• [Information provided]
Definition findByUsername (username : jstring) : M (list obj) (option obj) :=
  Repository.findOne env "username" username.

Definition findUserById (id : jstring) : M (list obj) obj :=
  user ← Repository.findOne env "id" id;
  match user with
  | None => throw (NotFound user_not_found)
  | Some user => mret user
  end.

(** [Promise.all] starts both lookups and waits for both results; a lookup
    never rejects, so the order in which they are answered does not show. *)
Definition validateUniqueConstraints (createUserDto : CreateUserDto) : M (list obj) () :=
  existingEmail ← findByEmail (email createUserDto);
  existingUsername ← findByUsername (username createUserDto);
  if existingEmail is Some _ then throw (Conflict email_taken)
  else if existingUsername is Some _ then throw (Conflict username_taken)
  else mret ().

Definition validateUpdateConstraints (user updateData : obj) : M (list obj) () :=
  match updateData !! "email" with
  | Some (c :: e) =>
      if bool_decide (updateData !! "email" ≠ user !! "email") then
        existingEmail ← findByEmail (c :: e);
        if existingEmail is Some _ then throw (Conflict email_taken) else mret ()
      else mret ()
  | _ => mret ()
  end;;
  match updateData !! "username" with
  | Some (c :: u) =>
      if bool_decide (updateData !! "username" ≠ user !! "username") then
        existingUsername ← findByUsername (c :: u);
        if existingUsername is Some _ then throw (Conflict username_taken) else mret ()
      else mret ()
  | _ => mret ()
  end.

Definition hashPassword (password : jstring) : M (list obj) jstring :=
  let salt := genSalt env SALT_ROUNDS in
  let hashedPassword := hash env password salt in
  mret hashedPassword.

Definition updateUserData (user updateData : obj) : M (list obj) obj :=
  updateData ←
    match updateData !! "password" with
    | Some (c :: p) =>
        hashed ← hashPassword (c :: p);
        mret (<["password" := hashed]> updateData)
    | _ => mret updateData
    end;
  let user := JS.assign user updateData in
  Repository.save env user.

(** [getMyInfo] reads the request from ambient state; here it is a
    parameter ([None] when no request object is there). *)
Definition getMyInfo (request : option Request) : M (list obj) (IResponse obj) :=
  let userId : option jstring :=
    request ← request; user ← req_user request; (user : obj) !! "id" in
  match userId with
  | Some (c :: i) =>
      user ← findUserById (c :: i);
      mret (ResponseUtil.success (UserMapper.toResponseDto user)
              "Lấy thông tin cá nhân thành công")
  | _ => throw (NotFound "Không tìm thấy thông tin người dùng")
  end.

Definition create (createUserDto : CreateUserDto) : M (list obj) (IResponse obj) :=
  let createUserDto :=
    mkCreateUserDto (JS.trim (username createUserDto)) (email createUserDto)
      (JS.trim (password createUserDto)) (profile createUserDto) in
  validateUniqueConstraints createUserDto;;
  hashedPassword ← hashPassword (password createUserDto);
  let user :=
    UserMapper.toEntity (<["password" := hashedPassword]> (properties createUserDto)) in
  savedUser ← Repository.save env user;
  mret (ResponseUtil.success (UserMapper.toResponseDto savedUser)
          "Tạo người dùng thành công").

Definition findAll : M (list obj) (IResponse (list obj)) :=
  users ← Repository.find_all env;
  mret (ResponseUtil.success (UserMapper.toResponseDtoList users)
          "Lấy danh sách người dùng thành công").

Definition findOne (id : jstring) : M (list obj) (IResponse obj) :=
  user ← findUserById id;
  mret (ResponseUtil.success (UserMapper.toResponseDto user)
          "Lấy thông tin người dùng thành công").

Definition update (id : jstring) (updateData : obj) : M (list obj) (IResponse obj) :=
  user ← findUserById id;
  validateUpdateConstraints user updateData;;
  updatedUser ← updateUserData user updateData;
  mret (ResponseUtil.success (UserMapper.toResponseDto updatedUser)
          "Cập nhật thông tin người dùng thành công").

(** The acknowledgment [{ deleted: true }]. *)
Record Deleted := mkDeleted { deleted : bool }.

Definition remove (id : jstring) : M (list obj) (IResponse Deleted) :=
  user ← findUserById id;
  Repository.remove env user;;
  mret (ResponseUtil.success (mkDeleted true) "Xóa người dùng thành công").

End service.
End UserService.

(** ** Sample collaborators and data, used to exercise the statements *)

Module Demo.

(** A stand-in for bcrypt: the digest wraps the salt and the password
    between two [$] signs. *)
Definition env : Env :=
  mkEnv (λ rows, rows)
        (λ _, js "2b$10$abcdefghijklmnopqrstuv")
        (λ password salt, js "$" ++ salt ++ password ++ js "$")
        (λ rows, js "id-" ++ replicate (length rows) 49%N).

(** The same collaborators, next to another client that registers [first]
    and then [second] while this request is suspended: one registration
    is committed at each round trip of this request. *)
Definition racing (first second : obj) : Env :=
  mkEnv (λ rows,
           if existsb (Repository.same "id" first) rows
           then if existsb (Repository.same "id" second) rows then rows
                else rows ++ [second]
           else rows ++ [first])
        (genSalt env) (hash env) (generate_id env).

Definition user (id email username password : string) : obj :=
  <["id" := js id]> (<["email" := js email]>
    (<["username" := js username]> {["password" := js password]})).

Definition alice : obj := user "1" "a@x.com" "alice" "$2b$10$hash-of-alice$".
Definition bob : obj := user "2" "b@x.com" "bob" "$2b$10$hash-of-bob$".
Definition carol : obj := user "7" "c@x.com" "carol" "$2b$10$hash-of-carol$".
Definition rival : obj := user "8" "a@x.com" "al" "$2b$10$hash-of-al$".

• [Exercise objective] Repeat exactly the lines of the listing above, from the one with "then if existsb" down to the one with "Definition bob : obj"; both of those lines belong in the range.

• [Reply to the task]
           then if existsb (Repository.same "id" second) rows then rows
                else rows ++ [second]
           else rows ++ [first])
        (genSalt env) (hash env) (generate_id env).

Definition user (id email username password : string) : obj :=
  <["id" := js id]> (<["email" := js email]>
    (<["username" := js username]> {["password" := js password]})).

Definition alice : obj := user "1" "a@x.com" "alice" "$2b$10$hash-of-alice$".
Definition bob : obj := user "2" "b@x.com" "bob" "$2b$10$hash-of-bob$".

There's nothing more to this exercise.